Answer = Himself
Question = Who is Mark McGwire trying to deceive?
It’s laughable, isn’t it.
• He took steroids for “health reasons”
• The drugs “didn’t help him” hit home runs
• The “steroid era” made him do it
Mark McGwire’s belated confession to using performance enhancing drugs was only surprising in his determination to call them “health enhancing drugs.” And even that wasn’t all that surprising.
I could easily go off on what a total jerk McGwire is. But I’m a big believer in trying to understand where people are coming from before judging them. And here is my most generous take on McGwire’s story.
1. He didn’t lie to Congress: Did you hear that, Manny Sosa?
We all know that when McGwire took the 5th in front of Congress, he was indirectly admitting steroid use, but trying to avoid criminal charges. It was a pathetic moment, no doubt, but it actually takes real courage to make such a jerk out of yourself. The cowardly way out would have been what other people did-lie in front of Congress. See: Op cite to Mr. Sosa!

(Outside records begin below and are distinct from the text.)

(* ===== verification/Governance.v ===== *)
(** * Context governance

    [crates/agent/src/runner.rs], first part: what the runner does to the message list before
    each model call.  Orphaned tool results are dropped, missing ones filled in, old ones
    compacted, large ones truncated, and the history is cut to the token budget. *)

From S2P Require Import Prelude RustStr F64 Json Messages.

Local Open Scope stdpp_scope.

Definition SNIP_SAFETY_BUFFER : Z := 1024.
Definition MICROCOMPACT_KEEP_RECENT : nat := 10.
Definition MICROCOMPACT_MIN_CHARS : nat := 500.
Definition BACKFILL_CONTENT : string := "[Tool result unavailable — call was interrupted or lost]".
Definition COMPACTABLE_TOOLS : list string :=
  ["read_file"; "exec"; "grep"; "web_search"; "web_fetch"; "list_dir"].

(** The string identifiers of the calls an assistant message declares. *)
Definition declared_ids (msg : json) : list string :=
  if str_field_is "role" "assistant" msg
  then filter_map (get_str "id") (default [] (get_array "tool_calls" msg)) else [].

(** ** Orphaned results *)

(** A tool result that names a call which was not declared. *)
Definition is_orphan (declared : gset string) (msg : json) : bool :=
  str_field_is "role" "tool" msg &&
  let tid := default "" (get_str "tool_call_id" msg) in
  negb (is_empty tid) && negb (bool_decide (tid ∈ declared)).

(** The loop: the messages before the current one, and the copy made at the first orphan. *)
Fixpoint drop_orphans_loop (declared : gset string) (updated : option (list json))
    (before rest : list json) : option (list json) :=
  match rest with
  | [] => updated
  | msg :: rest =>
      match get_str "role" msg with
      | None => drop_orphans_loop declared updated (before ++ [msg]) rest
      | Some _ =>
          let declared := list_to_set (declared_ids msg) ∪ declared in
          if is_orphan declared msg then
            drop_orphans_loop declared (Some (default before updated)) (before ++ [msg]) rest
          else
            drop_orphans_loop declared ((λ u, u ++ [msg]) <$> updated) (before ++ [msg]) rest
      end
  end.

Definition drop_orphan_tool_results (messages : list json) : list json :=
  default messages (drop_orphans_loop ∅ None [] messages).

(** ** Missing results *)

(** Index, identifier and tool name of every declared call. *)
Fixpoint declared_calls (idx : nat) (messages : list json) : list (nat * string * string) :=
  match messages with
  | [] => []
  | msg :: messages =>
      (if str_field_is "role" "assistant" msg then
         filter_map (λ tc, id ← get_str "id" tc;
                           Some (idx, id, default "" (jget "function" tc ≫= get_str "name")))
           (default [] (get_array "tool_calls" msg))
       else []) ++ declared_calls (S idx) messages
  end.

Definition fulfilled_ids (messages : list json) : gset string :=
  list_to_set (filter_map (λ msg, if str_field_is "role" "tool" msg
                                  then get_str "tool_call_id" msg else None) messages).

Definition backfill_message (call_id name : string) : json :=
  JObj [("role", JStr "tool"); ("tool_call_id", JStr call_id); ("name", JStr name);
        ("content", JStr BACKFILL_CONTENT)].

(** The [while] that steps over tool results. *)
Fixpoint leading_tools (l : list json) : nat :=
  match l with
  | m :: l' => if str_field_is "role" "tool" m then S (leading_tools l') else 0
  | [] => 0
  end.

(** [Vec::insert]. *)
Definition vec_insert {A} (i : nat) (x : A) (l : list A) : list A := take i l ++ x :: drop i l.

Fixpoint backfill_loop (missing : list (nat * string * string)) (offset : nat) (updated : list json)
    : list json :=
  match missing with
  | [] => updated
  | (assistant_idx, call_id, name) :: missing =>
      let start := assistant_idx + 1 + offset in
      let insert_at := start + leading_tools (drop start updated) in
      backfill_loop missing (offset + 1) (vec_insert insert_at (backfill_message call_id name) updated)
  end.

Definition backfill_missing_tool_results (messages : list json) : list json :=
  let fulfilled := fulfilled_ids messages in
  let missing := retain (λ d, negb (bool_decide (d.1.2 ∈ fulfilled))) (declared_calls 0 messages) in
  match missing with
  | [] => messages
  | _ => backfill_loop missing 0 messages
  end.

(** ** Compaction *)

Definition is_compactable (msg : json) : bool :=
  str_field_is "role" "tool" msg &&
  match get_str "name" msg with Some n => bool_decide (n ∈ COMPACTABLE_TOOLS) | None => false end.

(** The message that replaces a stale result. *)
Definition compact_message (msg : json) : json :=
  let content := default "" (get_str "content" msg) in
  if String.length content <? MICROCOMPACT_MIN_CHARS then msg
  else
    let name := default "tool" (get_str "name" msg) in
    JObj [("role", JStr "tool"); ("tool_call_id", default JNull (jget "tool_call_id" msg));
          ("name", JStr name); ("content", JStr ("[" +:+ name +:+ " result omitted from context]"))].

(** The first [stale] compactable results are replaced. *)
Fixpoint compact_first (stale : nat) (messages : list json) : list json :=
  match messages with
  | [] => []
  | msg :: messages =>
      if is_compactable msg then
        match stale with
        | 0 => msg :: compact_first 0 messages
        | S stale => compact_message msg :: compact_first stale messages
        end
      else msg :: compact_first stale messages
  end.

Definition microcompact (messages : list json) : list json :=
  let compactable := length (retain is_compactable messages) in
  if compactable <=? MICROCOMPACT_KEEP_RECENT then messages
  else compact_first (compactable - MICROCOMPACT_KEEP_RECENT) messages.

(** ** The budget of single results *)

Section Budget.
Context {W : Type}.
(** Normalisation of a result, which may write it to a file: call, tool, content. *)
Variable normalize : W → string → string → json → W * json.

Fixpoint apply_budget_loop (w : W) (idx : nat) (messages : list json) : W * list json :=
  match messages with
  | [] => (w, [])
  | msg :: messages =>
      let '(w, msg') :=
        if str_field_is "role" "tool" msg then
          let id := default ("tool_" +:+ pretty idx) (get_str "tool_call_id" msg) in
          let name := default "tool" (get_str "name" msg) in
          let content := default JNull (jget "content" msg) in
          let '(w, normalized) := normalize w id name content in
          (w, if bool_decide (Some normalized = jget "content" msg) then msg
              else match msg with JObj m => JObj (map_insert "content" normalized m) | _ => msg end)
        else (w, msg) in
      let '(w, rest) := apply_budget_loop w (S idx) messages in
      (w, msg' :: rest)
  end.

Definition apply_tool_result_budget (w : W) (messages : list json) : W * list json :=
  apply_budget_loop w 0 messages.
End Budget.

(** ** The token budget *)

Section Snip.
Variable to_string : json → string.

(** Messages from the end, as long as they fit, and at least one. *)
Fixpoint keep_recent (budget : nat) (newest_first : list json) (kept : list json) (tokens : nat)
    : list json :=
  match newest_first with
  | [] => kept
  | m :: older =>
      let t := estimate_message_tokens to_string m in
      if negb (bool_decide (kept = [])) && (budget <? tokens + t) then kept
      else keep_recent budget older (m :: kept) (tokens + t)
  end.

Definition legal_part (kept : list json) : list json := drop (find_legal_message_start kept) kept.

(** The kept messages from a user message on, recovered from outside the window if needed. *)
Definition from_user (non_system kept : list json) : list json :=
  match position (str_field_is "role" "user") kept with
  | Some i => drop i kept
  | None =>
      match rposition (str_field_is "role" "user") non_system with
      | Some i => drop i non_system
      | None => kept
      end
  end.

(** Options of the run: the context window, the answer limit and an explicit limit ([u32]). *)
Definition snip_budget (context_window : Z) (max_tokens context_block_limit : option Z) : Z :=
  match context_block_limit with
  | Some b => b
  | None => Z.max 0 (Z.max 0 (context_window - default 4096%Z max_tokens) - SNIP_SAFETY_BUFFER)
  end.

Definition snip_history (context_window_tokens max_tokens context_block_limit : option Z)
    (messages : list json) : list json :=
  match context_window_tokens with
  | Some window =>
      if negb (0 <? window)%Z then messages
      else
        let budget := Z.to_nat (snip_budget window max_tokens context_block_limit) in
        if budget =? 0 then messages
        else if estimate_prompt_tokens to_string messages None <=? budget then messages
        else
          let system := retain (str_field_is "role" "system") messages in
          let non_system := retain (λ m, negb (str_field_is "role" "system" m)) messages in
          match non_system with
          | [] => messages
          | _ =>
              let system_tokens := list_sum (estimate_message_tokens to_string <$> system) in
              let remaining := 128 `max` budget - system_tokens in
              let kept := keep_recent remaining (reverse non_system) [] 0 in
              let kept :=
                match kept with
                | [] => []
                | _ => legal_part (from_user non_system kept)
                end in
              let kept :=
                match kept with
                | [] => legal_part (drop (length non_system - 4 `min` length non_system) non_system)
                | _ => kept
                end in
              system ++ kept
          end
  | None => messages
  end.
End Snip.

2. He admitted to using “andro” while still playing baseball. So it’s not like he thought people were unaware of his use of performance enhancing drugs. (OK: he only confessed to using andro after reporters saw a bottle in his locker. Score this one a C-.)
3. He undoubtedly convinced himself that it was okay to use steroids. This is the power of cognitive dissonance, people.
• He always knew himself as a great homerun hitter: “They are still talking about my high school homeruns for gosh sakes.”
• It is easy for people to slide into immorality. He undoubtedly strained some muscle, somewhere, sometime in his career, and was itching to get back to full health. His use probably started around then, with a dash of andro, maybe a teaspoon of HGH. This is how good people end up doing bad things-one step at a time.
• Self-justification is so human: “Everyone was doing it”, or so it seemed. To not take performance enhancing drugs (oh I mean, health enhancing drugs!) would have felt, to McGwire, like it was putting himself at a disadvantage.
• Having taking these steps, he was in full cognitive dissonance mode. He knew he was a good guy, heck-he visited children’s hospitals in his free time. So it must, therefore, be okay to use these drugs.
4. He has now had more than a decade to develop a story that solves all his internal contradictions-that makes his steroid use something that a “good guy” can do.
So here is my final and overly generous version of Mark McGwire’s life story: The guy probably is a good guy. He’s a cheater and a coward, and he is self-delusional. And he never (!) could have beaten Roger Maris’ single-season home run record without the help of home run enhancing drugs.
But the steroid era in baseball was a time of mass delusion. Fans, baseball officials and players all convinced themselves that comic-book physiques were the result of advanced weight lifting techniques, and not the result of new drugs.
I don’t admire McGwire, but I don’t completely condemn him either, given that the majority of his colleagues were doing things as bad or worse than he was back then. But I pity him for his self-delusions.
Now if you don’t mind, I need to step into the kitchen for a dose of an alertness enhancing drug, which I have deluded myself into thinking of as a cup of coffee.